L'histoire de Souleymane è un film che ti si appiccica addosso nei primi istanti e non ti molla più per tutta la sua durata, in un crescendo di ansia, di rabbia, di frustrazione, ma anche di empatia e affetto per il suo protagonista, che non penso possano lasciare indifferenti.

Torno dunque al parallelismo che avevo proposto inizialmente con il film di Garrone, che - come sa chi l'ha visto - terminava con l'arrivo quasi trionfale di Seydou in Italia, dopo inenarrabili sofferenze. In un certo senso, L'histoire de Souleymane è la risposta al commento con cui chiudevo la recensione: "della vita che lo aspetta e delle ulteriori e inevitabili sofferenze future non sappiamo nulla". Guardando Souleymane sappiamo cosa attende queste persone quando arrivano in quell'Europa che in alcuni casi - come in questo - nemmeno hanno scelto e che non era la loro destinazione.
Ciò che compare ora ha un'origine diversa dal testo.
(* ===== verification/RelayServer.v ===== *)
(** * The relay's HTTP server ([pkg/relay/http_server.go])

    Authorization, rate limits on float64 buckets, the proof of work a push must carry, and
    the handlers over the [Relay] interface.  How a body reads as a request is an argument
    ([net/http] and [encoding/json]), as is the host of the remote address. *)

From S2P Require Import Prelude Float64 Sha256 GoStr RelayTypes RelayMailbox.

(** The interface [Relay] (relay.go) on a state [M]; [E] is what a call reads from its
    surroundings: clock, random source, cancellation. *)
Class Relay (M E : Type) := {
  relay_push : E -> PushRequest -> M -> res relay_err string * M;
  relay_pull : E -> PullRequest -> M -> res relay_err (list Message) * M;
  relay_ack : E -> AckRequest -> M -> res relay_err unit * M;
}.

Record ServerOptions := mkServerOptions {
  so_AllowNonLocal : bool;
  so_MinPoWBits : Z;
  so_IPRateLimitPerMin : Z;
  so_MailboxRateLimitPerMin : Z;
  so_AuthToken : string;
}.

(** A missing limit is the default, a large one is cut. *)
Definition rate_limit (x d max : Z) : Z :=
  let x := if x <? 0 then 0 else x in
  let x := if x =? 0 then d else x in
  if max <? x then max else x.

Definition ServerOptions_normalize (o : ServerOptions) : ServerOptions :=
  let bits := if so_MinPoWBits o <? 0 then 0 else so_MinPoWBits o in
  let bits := if 28 <? bits then 28 else bits in
  mkServerOptions (so_AllowNonLocal o) bits (rate_limit (so_IPRateLimitPerMin o) 1200 12000)
    (rate_limit (so_MailboxRateLimitPerMin o) 240 6000) (TrimSpace (so_AuthToken o)).

(** The checks of [NewServer]; [split] is the host [net.SplitHostPort] finds. *)
Definition NewServer (addr : string) (split : option string) (o : ServerOptions) : res relay_err ServerOptions :=
  if is_blank addr then Err EAddrMissing
  else match split with
       | None => Err EAddrInvalid
       | Some host =>
           let host := TrimSpace host in
           if negb (so_AllowNonLocal o) && negb (bool_decide (host = "127.0.0.1"%string) || bool_decide (host = "localhost"%string))
           then Err ENotLocal else Ok (ServerOptions_normalize o)
       end.

(** ** The limiter *)

Record limiterBucket := mkLimiterBucket {
  lb_tokens : float;
  lb_last : Z;
}.

Abbreviation tokenLimiter := (gmap string limiterBucket).

Definition limiter_refill (ratePerSec burst : float) (now : Z) (b : limiterBucket) : limiterBucket :=
  let elapsed := Seconds (TimeSub now (lb_last b)) in
  if fgt elapsed 0 then
    let tokens := (lb_tokens b + elapsed * ratePerSec)%float in
    mkLimiterBucket (if fgt tokens burst then burst else tokens) now
  else b.

Definition Allow (key : string) (ratePerSec burst : float) (now : Z) (l : tokenLimiter) : bool * tokenLimiter :=
  if (ratePerSec <=? 0)%float then (true, l)
  else
    let burst := if (burst <? 1)%float then 1%float else burst in
    let b := limiter_refill ratePerSec burst now (default (mkLimiterBucket burst now) (l !! key)) in
    if (lb_tokens b <? 1)%float then (false, <[key := b]> l)
    else (true, <[key := mkLimiterBucket (lb_tokens b - 1)%float (lb_last b)]> l).

(** ** The handlers *)

(** [requireAuth] *)
Definition requireAuth (o : ServerOptions) (authorization : string) : bool :=
  if is_empty (so_AuthToken o) then true
  else
    let authz := TrimSpace authorization in
    if HasPrefix authz "Bearer "
    then bool_decide (TrimSpace (TrimPrefix authz "Bearer ") = so_AuthToken o)
    else false.

(** [allowRequest]: the address is charged before the mailbox. *)
Definition allowRequest (o : ServerOptions) (ip mailbox : string) (now : Z) (l : tokenLimiter) : res relay_err unit * tokenLimiter :=
  if is_empty ip then (Err EMissingIP, l)
  else
    let '(ok, l) :=
      if 0 <? so_IPRateLimitPerMin o
      then Allow ("ip:" ++ ip)%string (of_Z (so_IPRateLimitPerMin o) / 60) (of_Z (so_IPRateLimitPerMin o) / 10 + 5) now l
      else (true, l) in
    if negb ok then (Err ERateLimited, l)
    else
      let '(ok, l) :=
        if (0 <? so_MailboxRateLimitPerMin o) && negb (is_empty mailbox)
        then Allow ("mb:" ++ mailbox)%string (of_Z (so_MailboxRateLimitPerMin o) / 60) (of_Z (so_MailboxRateLimitPerMin o) / 10 + 2) now l
        else (true, l) in
      if negb ok then (Err EMailboxRateLimited, l) else (Ok tt, l).

(** A request as the handlers see it: [h_now] is the limiter's reading of the clock, a body
    that does not read is [None]. *)
Inductive body :=
  | BPush (req : option PushRequest)
  | BPull (req : option PullRequest)
  | BAck (req : option AckRequest).

Record http_request := mkHTTP {
  h_method : string;
  h_authorization : string;
  h_ip : string;
  h_now : Z;
  h_body : body;
}.

Inductive response :=
  | RespError (status : Z) (e : relay_err)
  | RespID (id : string)
  | RespMessages (msgs : list Message)
  | RespOK.

Record Server (M : Type) := mkServer {
  sv_relay : M;
  sv_limiter : tokenLimiter;
}.
Arguments mkServer {M}.
Arguments sv_relay {M}.
Arguments sv_limiter {M}.

Section Handlers.
Context {M E : Type} `{R : !Relay M E}.

(** The bits a push must show. *)
Definition required_bits (o : ServerOptions) (req : PushRequest) : Z :=
  if pu_PoWBits req <? so_MinPoWBits o then so_MinPoWBits o else pu_PoWBits req.

Definition handle_push (o : ServerOptions) (e : E) (r : http_request) (req : PushRequest) (s : Server M) : response * Server M :=
  match allowRequest o (h_ip r) (pu_Mailbox req) (h_now r) (sv_limiter s) with
  | (Err err, l) => (RespError 429 err, mkServer (sv_relay s) l)
  | (Ok _, l) =>
      match VerifyPoW (pu_Mailbox req) (pu_Envelope req) (pu_PoWNonceB64URL req) (required_bits o req) with
      | Err err => (RespError 401 err, mkServer (sv_relay s) l)
      | Ok _ =>
          match relay_push e req (sv_relay s) with
          | (Err err, m) => (RespError 400 err, mkServer m l)
          | (Ok id, m) => (RespID id, mkServer m l)
          end
      end
  end.

Definition handle_pull (o : ServerOptions) (e : E) (r : http_request) (req : PullRequest) (s : Server M) : response * Server M :=
  match allowRequest o (h_ip r) (pl_Mailbox req) (h_now r) (sv_limiter s) with
  | (Err err, l) => (RespError 429 err, mkServer (sv_relay s) l)
  | (Ok _, l) =>
      match relay_pull e req (sv_relay s) with
      | (Err err, m) => (RespError 400 err, mkServer m l)
      | (Ok msgs, m) => (RespMessages msgs, mkServer m l)
      end
  end.

Definition handle_ack (o : ServerOptions) (e : E) (r : http_request) (req : AckRequest) (s : Server M) : response * Server M :=
  match allowRequest o (h_ip r) (ak_Mailbox req) (h_now r) (sv_limiter s) with
  | (Err err, l) => (RespError 429 err, mkServer (sv_relay s) l)
  | (Ok _, l) =>
      match relay_ack e req (sv_relay s) with
      | (Err err, m) => (RespError 400 err, mkServer m l)
      | (Ok _, m) => (RespOK, mkServer m l)
      end
  end.

(** One request, to whichever path. *)
Definition serve (o : ServerOptions) (e : E) (r : http_request) (s : Server M) : response * Server M :=
  if negb (bool_decide (h_method r = "POST"%string)) then (RespError 405 EMethod, s)
  else if negb (requireAuth o (h_authorization r)) then (RespError 401 EUnauthorized, s)
  else match h_body r with
       | BPush (Some req) => handle_push o e r req s
       | BPull (Some req) => handle_pull o e r req s
       | BAck (Some req) => handle_ack o e r req s
       | _ => (RespError 400 EBadJSON, s)
       end.

Definition serve_all (o : ServerOptions) (rs : list (E * http_request)) (s : Server M) : Server M :=
  fold_left (fun s r => snd (serve o r.1 r.2 s)) rs s.
End Handlers.

(** ** The relay in memory as a [Relay] *)

(** What a call to the memory relay reads: its clock, its random bytes, and the turns of a
    poll. *)
Record mem_env := mkMemEnv {
  me_now : Z;
  me_rand : option (list Z);
  me_ticks : list tick;
}.

(** A poll that has not ended is cut off with the server. *)
#[export] Instance memory_relay `{!SortSlice (le_by s_received)} : Relay (gmap string (list stored)) mem_env := {|
  relay_push e req r := Push (me_now e) (me_rand e) req r;
  relay_pull e req r := let '(out, r) := Pull (me_now e) req (me_ticks e) r in (default (Err ECanceled) out, r);
  relay_ack e req r := Ack (me_now e) req r;
|}.

(** ** What reaches the relay *)

(** A stored message that came in by one of the requests, with the server's token and the
    work. *)
Definition admitted (o : ServerOptions) (rs : list (mem_env * http_request)) (s : stored) : Prop :=
  exists (e : mem_env) (r : http_request) (req : PushRequest),
    (e, r) ∈ rs /\ h_method r = "POST"%string /\ requireAuth o (h_authorization r) = true /\ h_ip r <> EmptyString
    /\ h_body r = BPush (Some req)
    /\ VerifyPoW (pu_Mailbox req) (pu_Envelope req) (pu_PoWNonceB64URL req) (required_bits o req) = Ok tt
    /\ new_stored (me_now e) (me_rand e) req = Ok s.

(** What other requests do while one is being served. *)
Definition op_admitted o rs (p : op) : Prop := forall s, pushed p = Some s -> admitted o rs s.
Definition others_admitted o rs (e : mem_env) : Prop :=
  Forall (fun t => Forall (op_admitted o rs) (tk_others t)) (me_ticks e).

Definition all_stored (P : stored -> Prop) (m : gmap string (list stored)) : Prop :=
  forall mb, Forall P (default [] (m !! mb)).

Lemma all_stored_op P m p : all_stored P m -> (forall s, pushed p = Some s -> P s) -> all_stored P (apply_op m p).
Proof.
  intros Hm Hp. assert (forall now, all_stored P (pruneLocked now m)) as Hprune.
  { intros now mb. rewrite lookup_prune. apply Forall_forall. intros s [_ Hs]%list_elem_of_filter.
    specialize (Hm mb). rewrite Forall_forall in Hm. by apply Hm. }
  destruct p as [now rand req|now|now req]; cbn [apply_op pushed] in *; [| |].
  - unfold Push. destruct (new_stored now rand req) as [s|]; cbn [snd]; [|done]. intros mb.
    destruct (decide (pu_Mailbox req = mb)) as [<-|]; [|rewrite lookup_insert_ne by done; apply Hprune].
    rewrite lookup_insert_eq. cbn [default]. apply Forall_app. split; [apply Hprune|]. by apply Forall_singleton, Hp.
  - apply Hprune.
  - unfold Ack. destruct (AckRequest_Validate req); cbn [snd]; [|done].
    pose proof (Hprune now (ak_Mailbox req)) as Hq. destruct (default [] _) as [|s q]; cbn [snd]; [apply Hprune|]. intros mb.
    destruct (decide (ak_Mailbox req = mb)) as [<-|]; [|rewrite lookup_insert_ne by done; apply Hprune].
    rewrite lookup_insert_eq. cbn [default]. apply Forall_forall. intros x [_ Hx]%list_elem_of_filter.
    rewrite Forall_forall in Hq. by apply Hq.
Qed.

Lemma all_stored_run P h m : all_stored P m -> Forall (fun p => forall s, pushed p = Some s -> P s) h -> all_stored P (run_ops h m).
Proof.
  intros Hm Hh. revert m Hm. induction Hh as [|p h Hp Hh IH]; intros m Hm; [done|]. apply IH. by apply all_stored_op.
Qed.

Section Admission.
Context `{SS : !SortSlice (le_by s_received)}.

Lemma all_stored_pull P start req ts m : all_stored P m ->
  Forall (fun t => Forall (fun p => forall s, pushed p = Some s -> P s) (tk_others t)) ts -> all_stored P (snd (Pull start req ts m)).
Proof.
  intros Hm Hts. unfold Pull. destruct (PullRequest_Validate req); [|done]. generalize (PullRequest_Normalize req). intros req'.
  generalize (if 0 <? pl_WaitSec req' then TimeAdd start (pl_WaitSec req' * Second) else zeroTime). intros waitUntil.
  revert m Hm. induction Hts as [|t ts Ht Hts IH]; intros m Hm; [done|]. cbn [pull_loop].
  unfold pull_turn, pull_try. pose proof (all_stored_op P m (OpPull (tk_now t)) Hm ltac:(done)) as Hp. cbn [apply_op] in Hp.
  repeat case_match; simplify_eq; cbn [snd]; try done. apply IH. by apply all_stored_run.
Qed.

Lemma allowRequest_ip o ip mb now l l' : allowRequest o ip mb now l = (Ok tt, l') -> ip <> EmptyString.
Proof. intros H ->. done. Qed.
Anche in questo caso - come in molti altri - si potrebbe parlare di un film necessario, ma devo dire che ormai io esco da queste visioni arrabbiata e frustrata, perché non solo mi sento impotente, ma mi trovo dalla parte del privilegio e dello sfruttamento. E, per quanto ognuno di noi prenda le sue personali contromisure per fare i conti con la sua coscienza, è inevitabile provare un senso di ingiustizia fortissimo nei confronti delle nostre società incapaci di far fronte a un problema globale e creato in qualche modo da noi stessi.